[What is being asked]
Each line with the word "true" must appear in the answer, copied from the records.

[Exercise data]
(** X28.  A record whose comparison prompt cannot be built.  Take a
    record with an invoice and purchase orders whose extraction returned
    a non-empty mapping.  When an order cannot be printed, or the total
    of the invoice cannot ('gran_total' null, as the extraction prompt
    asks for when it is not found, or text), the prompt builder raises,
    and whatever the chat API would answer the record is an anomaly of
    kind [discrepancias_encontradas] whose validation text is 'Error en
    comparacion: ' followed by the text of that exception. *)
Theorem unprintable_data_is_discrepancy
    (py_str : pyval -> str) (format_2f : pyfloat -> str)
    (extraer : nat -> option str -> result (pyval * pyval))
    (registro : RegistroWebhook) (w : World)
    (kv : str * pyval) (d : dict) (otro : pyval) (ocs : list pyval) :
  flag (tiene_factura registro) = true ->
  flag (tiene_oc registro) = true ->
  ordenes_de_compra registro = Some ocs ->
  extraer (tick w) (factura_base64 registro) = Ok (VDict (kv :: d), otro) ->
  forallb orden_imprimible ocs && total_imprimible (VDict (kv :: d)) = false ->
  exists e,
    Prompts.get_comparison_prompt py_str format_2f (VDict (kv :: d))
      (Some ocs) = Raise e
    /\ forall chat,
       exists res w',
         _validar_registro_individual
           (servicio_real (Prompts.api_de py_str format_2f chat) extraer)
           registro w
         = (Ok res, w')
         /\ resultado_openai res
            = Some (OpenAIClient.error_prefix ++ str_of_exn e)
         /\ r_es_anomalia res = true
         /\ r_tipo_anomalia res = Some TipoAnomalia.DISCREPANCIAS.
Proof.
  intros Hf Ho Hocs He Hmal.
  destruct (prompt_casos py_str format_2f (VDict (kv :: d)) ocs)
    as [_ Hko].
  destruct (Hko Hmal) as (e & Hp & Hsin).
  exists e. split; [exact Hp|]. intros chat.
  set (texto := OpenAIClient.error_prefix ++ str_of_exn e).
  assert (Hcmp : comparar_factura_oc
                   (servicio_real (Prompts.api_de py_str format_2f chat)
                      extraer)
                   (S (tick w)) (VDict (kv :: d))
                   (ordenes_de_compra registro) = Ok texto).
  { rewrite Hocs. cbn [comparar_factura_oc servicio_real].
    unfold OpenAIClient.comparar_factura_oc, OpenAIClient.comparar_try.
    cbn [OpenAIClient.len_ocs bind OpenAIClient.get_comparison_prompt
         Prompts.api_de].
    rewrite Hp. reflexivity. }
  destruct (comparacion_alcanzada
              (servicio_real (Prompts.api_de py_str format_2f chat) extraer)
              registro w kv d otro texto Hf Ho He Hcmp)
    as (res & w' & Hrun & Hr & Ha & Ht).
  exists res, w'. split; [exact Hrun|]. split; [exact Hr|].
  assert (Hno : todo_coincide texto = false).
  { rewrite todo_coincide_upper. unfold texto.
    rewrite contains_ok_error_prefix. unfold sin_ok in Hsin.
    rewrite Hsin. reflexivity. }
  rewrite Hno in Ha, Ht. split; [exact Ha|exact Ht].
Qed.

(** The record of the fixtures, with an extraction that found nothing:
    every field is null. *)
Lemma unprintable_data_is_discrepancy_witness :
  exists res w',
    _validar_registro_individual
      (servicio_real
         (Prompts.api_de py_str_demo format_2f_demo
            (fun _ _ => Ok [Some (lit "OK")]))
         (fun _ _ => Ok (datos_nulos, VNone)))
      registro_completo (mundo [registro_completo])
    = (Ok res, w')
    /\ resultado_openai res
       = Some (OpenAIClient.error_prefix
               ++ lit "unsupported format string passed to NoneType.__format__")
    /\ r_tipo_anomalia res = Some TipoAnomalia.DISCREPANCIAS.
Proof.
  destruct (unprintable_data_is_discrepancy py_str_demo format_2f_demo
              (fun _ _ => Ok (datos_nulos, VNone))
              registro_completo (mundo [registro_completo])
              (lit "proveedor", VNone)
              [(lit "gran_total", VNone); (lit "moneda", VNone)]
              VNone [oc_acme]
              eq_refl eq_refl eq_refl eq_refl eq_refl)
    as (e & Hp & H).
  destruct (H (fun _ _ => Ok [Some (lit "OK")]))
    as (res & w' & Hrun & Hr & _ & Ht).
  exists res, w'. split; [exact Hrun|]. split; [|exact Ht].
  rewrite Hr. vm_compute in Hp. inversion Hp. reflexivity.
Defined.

* * *

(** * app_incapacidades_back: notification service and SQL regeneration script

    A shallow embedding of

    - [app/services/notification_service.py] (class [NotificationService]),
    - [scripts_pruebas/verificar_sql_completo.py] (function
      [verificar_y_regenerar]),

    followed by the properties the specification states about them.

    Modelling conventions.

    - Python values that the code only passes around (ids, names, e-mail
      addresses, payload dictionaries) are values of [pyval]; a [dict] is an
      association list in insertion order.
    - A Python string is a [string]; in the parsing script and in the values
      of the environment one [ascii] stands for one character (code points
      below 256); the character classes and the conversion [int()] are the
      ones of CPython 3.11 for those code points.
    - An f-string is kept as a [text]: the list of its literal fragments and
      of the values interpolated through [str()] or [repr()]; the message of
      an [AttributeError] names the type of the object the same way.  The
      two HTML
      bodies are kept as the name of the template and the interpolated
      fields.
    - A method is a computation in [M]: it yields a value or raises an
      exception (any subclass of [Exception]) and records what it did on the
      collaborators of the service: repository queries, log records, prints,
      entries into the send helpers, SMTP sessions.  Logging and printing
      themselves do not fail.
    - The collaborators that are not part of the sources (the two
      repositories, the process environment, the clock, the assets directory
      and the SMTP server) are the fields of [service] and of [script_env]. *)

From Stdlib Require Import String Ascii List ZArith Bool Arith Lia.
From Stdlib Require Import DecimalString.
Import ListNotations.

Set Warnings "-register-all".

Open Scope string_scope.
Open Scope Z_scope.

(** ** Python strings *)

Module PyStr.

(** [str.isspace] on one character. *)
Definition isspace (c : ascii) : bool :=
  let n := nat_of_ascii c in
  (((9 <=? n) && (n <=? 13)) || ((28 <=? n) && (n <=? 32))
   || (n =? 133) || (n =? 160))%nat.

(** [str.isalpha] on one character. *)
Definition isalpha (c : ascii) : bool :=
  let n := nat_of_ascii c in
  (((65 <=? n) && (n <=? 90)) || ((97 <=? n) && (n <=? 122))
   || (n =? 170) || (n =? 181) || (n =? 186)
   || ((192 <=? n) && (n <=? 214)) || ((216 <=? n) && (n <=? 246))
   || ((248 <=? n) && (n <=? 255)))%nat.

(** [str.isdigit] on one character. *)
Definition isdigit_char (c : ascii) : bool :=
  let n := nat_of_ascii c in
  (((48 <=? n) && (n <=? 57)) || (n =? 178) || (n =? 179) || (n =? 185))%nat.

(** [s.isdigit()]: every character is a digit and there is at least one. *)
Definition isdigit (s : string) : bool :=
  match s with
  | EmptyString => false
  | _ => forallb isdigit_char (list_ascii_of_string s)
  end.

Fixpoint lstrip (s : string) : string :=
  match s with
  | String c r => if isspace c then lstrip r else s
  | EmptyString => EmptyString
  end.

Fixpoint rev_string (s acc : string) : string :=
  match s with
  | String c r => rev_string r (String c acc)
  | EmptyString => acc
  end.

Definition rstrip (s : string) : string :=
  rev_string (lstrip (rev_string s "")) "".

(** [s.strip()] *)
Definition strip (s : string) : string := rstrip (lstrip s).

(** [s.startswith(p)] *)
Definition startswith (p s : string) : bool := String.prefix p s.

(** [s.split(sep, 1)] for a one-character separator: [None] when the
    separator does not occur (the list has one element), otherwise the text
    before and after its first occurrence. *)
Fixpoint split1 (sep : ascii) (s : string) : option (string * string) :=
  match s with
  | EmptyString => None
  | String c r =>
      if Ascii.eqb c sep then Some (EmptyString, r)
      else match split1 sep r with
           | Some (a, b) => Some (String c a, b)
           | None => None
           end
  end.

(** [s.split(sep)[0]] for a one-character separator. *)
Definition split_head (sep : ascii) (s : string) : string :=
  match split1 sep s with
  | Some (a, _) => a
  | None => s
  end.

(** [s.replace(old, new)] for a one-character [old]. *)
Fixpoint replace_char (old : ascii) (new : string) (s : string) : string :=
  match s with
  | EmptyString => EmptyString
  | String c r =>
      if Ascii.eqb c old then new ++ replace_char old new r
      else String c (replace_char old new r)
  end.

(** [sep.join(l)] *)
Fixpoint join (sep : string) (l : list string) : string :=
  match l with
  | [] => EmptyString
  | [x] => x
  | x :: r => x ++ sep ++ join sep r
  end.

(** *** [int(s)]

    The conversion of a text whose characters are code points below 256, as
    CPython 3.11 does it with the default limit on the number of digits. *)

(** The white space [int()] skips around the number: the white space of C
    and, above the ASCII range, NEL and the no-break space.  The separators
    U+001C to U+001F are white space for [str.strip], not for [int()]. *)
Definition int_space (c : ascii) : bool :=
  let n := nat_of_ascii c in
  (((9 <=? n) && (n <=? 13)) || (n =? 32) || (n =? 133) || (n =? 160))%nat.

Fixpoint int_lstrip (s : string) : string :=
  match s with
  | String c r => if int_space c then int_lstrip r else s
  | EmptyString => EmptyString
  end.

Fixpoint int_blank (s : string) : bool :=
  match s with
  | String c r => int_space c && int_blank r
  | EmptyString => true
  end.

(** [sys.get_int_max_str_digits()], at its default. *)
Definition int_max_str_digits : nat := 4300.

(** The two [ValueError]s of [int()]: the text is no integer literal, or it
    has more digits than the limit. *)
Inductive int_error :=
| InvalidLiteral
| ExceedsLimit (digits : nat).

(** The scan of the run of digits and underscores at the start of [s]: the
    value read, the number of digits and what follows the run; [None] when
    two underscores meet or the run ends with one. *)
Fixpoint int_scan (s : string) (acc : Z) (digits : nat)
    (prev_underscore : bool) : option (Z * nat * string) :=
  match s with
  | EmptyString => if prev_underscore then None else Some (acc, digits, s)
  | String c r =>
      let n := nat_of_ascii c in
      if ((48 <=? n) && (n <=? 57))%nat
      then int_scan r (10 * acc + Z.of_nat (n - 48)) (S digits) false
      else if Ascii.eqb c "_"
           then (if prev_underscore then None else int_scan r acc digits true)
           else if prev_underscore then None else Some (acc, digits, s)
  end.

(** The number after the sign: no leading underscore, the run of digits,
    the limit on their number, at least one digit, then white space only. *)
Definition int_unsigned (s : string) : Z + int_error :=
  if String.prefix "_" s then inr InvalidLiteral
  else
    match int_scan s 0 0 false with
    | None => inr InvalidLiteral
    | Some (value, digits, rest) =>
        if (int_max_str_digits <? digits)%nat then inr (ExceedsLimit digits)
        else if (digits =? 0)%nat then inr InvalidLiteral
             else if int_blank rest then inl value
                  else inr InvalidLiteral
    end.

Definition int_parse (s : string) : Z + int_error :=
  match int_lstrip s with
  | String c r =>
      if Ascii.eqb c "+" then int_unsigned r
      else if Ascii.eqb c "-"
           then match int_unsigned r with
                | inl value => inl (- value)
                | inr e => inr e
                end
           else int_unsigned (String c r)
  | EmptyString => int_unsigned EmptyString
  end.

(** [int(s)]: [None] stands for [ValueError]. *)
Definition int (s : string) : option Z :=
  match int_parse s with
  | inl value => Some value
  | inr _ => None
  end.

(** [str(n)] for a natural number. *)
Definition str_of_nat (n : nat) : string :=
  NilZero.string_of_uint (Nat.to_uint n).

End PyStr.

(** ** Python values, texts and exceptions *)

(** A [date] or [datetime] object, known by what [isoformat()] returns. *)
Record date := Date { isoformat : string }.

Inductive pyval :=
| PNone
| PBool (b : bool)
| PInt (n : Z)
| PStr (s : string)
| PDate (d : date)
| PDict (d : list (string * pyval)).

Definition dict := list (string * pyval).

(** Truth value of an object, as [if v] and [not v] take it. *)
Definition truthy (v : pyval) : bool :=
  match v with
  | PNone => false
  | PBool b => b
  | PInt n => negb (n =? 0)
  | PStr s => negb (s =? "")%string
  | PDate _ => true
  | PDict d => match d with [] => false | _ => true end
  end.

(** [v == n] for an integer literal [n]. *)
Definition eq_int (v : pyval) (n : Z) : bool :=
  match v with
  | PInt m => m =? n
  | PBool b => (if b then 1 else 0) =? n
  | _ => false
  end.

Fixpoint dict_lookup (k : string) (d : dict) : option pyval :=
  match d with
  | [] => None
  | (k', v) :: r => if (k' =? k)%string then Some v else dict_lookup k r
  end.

...

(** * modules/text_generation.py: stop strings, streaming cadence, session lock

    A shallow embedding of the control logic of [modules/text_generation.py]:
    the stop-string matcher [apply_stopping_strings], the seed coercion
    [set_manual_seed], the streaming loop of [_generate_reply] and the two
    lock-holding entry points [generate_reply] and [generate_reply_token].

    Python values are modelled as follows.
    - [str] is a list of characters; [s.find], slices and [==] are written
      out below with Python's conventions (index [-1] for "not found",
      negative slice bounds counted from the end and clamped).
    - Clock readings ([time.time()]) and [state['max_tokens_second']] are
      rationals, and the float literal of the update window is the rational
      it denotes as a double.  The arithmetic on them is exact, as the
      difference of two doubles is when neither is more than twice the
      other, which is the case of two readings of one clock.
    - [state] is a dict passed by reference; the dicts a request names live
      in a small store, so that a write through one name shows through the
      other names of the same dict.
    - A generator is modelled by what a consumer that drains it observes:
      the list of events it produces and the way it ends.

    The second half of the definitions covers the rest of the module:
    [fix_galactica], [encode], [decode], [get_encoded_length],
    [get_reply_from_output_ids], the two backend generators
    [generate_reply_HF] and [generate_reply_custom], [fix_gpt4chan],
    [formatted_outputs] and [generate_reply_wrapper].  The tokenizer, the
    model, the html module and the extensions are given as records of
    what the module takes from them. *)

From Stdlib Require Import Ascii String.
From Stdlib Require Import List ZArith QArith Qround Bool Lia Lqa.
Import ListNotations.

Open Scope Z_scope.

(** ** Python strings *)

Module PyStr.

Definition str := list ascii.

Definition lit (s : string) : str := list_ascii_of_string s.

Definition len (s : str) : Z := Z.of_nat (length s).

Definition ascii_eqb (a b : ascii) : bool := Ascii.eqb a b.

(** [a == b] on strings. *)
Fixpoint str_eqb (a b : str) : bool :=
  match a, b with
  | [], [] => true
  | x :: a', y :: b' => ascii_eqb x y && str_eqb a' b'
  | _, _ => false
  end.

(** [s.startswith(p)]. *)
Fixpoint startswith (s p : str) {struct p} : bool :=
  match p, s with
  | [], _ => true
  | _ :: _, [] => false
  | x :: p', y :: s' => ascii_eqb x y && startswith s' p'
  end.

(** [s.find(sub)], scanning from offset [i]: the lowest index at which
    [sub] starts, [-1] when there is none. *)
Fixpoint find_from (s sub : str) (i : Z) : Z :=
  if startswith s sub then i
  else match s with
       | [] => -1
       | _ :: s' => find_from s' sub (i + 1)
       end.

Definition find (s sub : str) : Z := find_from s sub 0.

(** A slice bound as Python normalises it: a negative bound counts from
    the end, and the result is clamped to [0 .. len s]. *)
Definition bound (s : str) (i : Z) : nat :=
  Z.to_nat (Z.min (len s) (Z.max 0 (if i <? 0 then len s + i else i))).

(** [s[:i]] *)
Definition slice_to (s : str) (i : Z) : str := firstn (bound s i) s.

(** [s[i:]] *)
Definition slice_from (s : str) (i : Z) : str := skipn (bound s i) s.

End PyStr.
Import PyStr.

[The completed task]
  flag (tiene_factura registro) = true ->
  flag (tiene_oc registro) = true ->
         /\ r_es_anomalia res = true
  | EmptyString => true
           then (if prev_underscore then None else int_scan r acc digits true)
  | PDate _ => true
  | PDict d => match d with [] => false | _ => true end
  | [], [] => true
  | [], _ => true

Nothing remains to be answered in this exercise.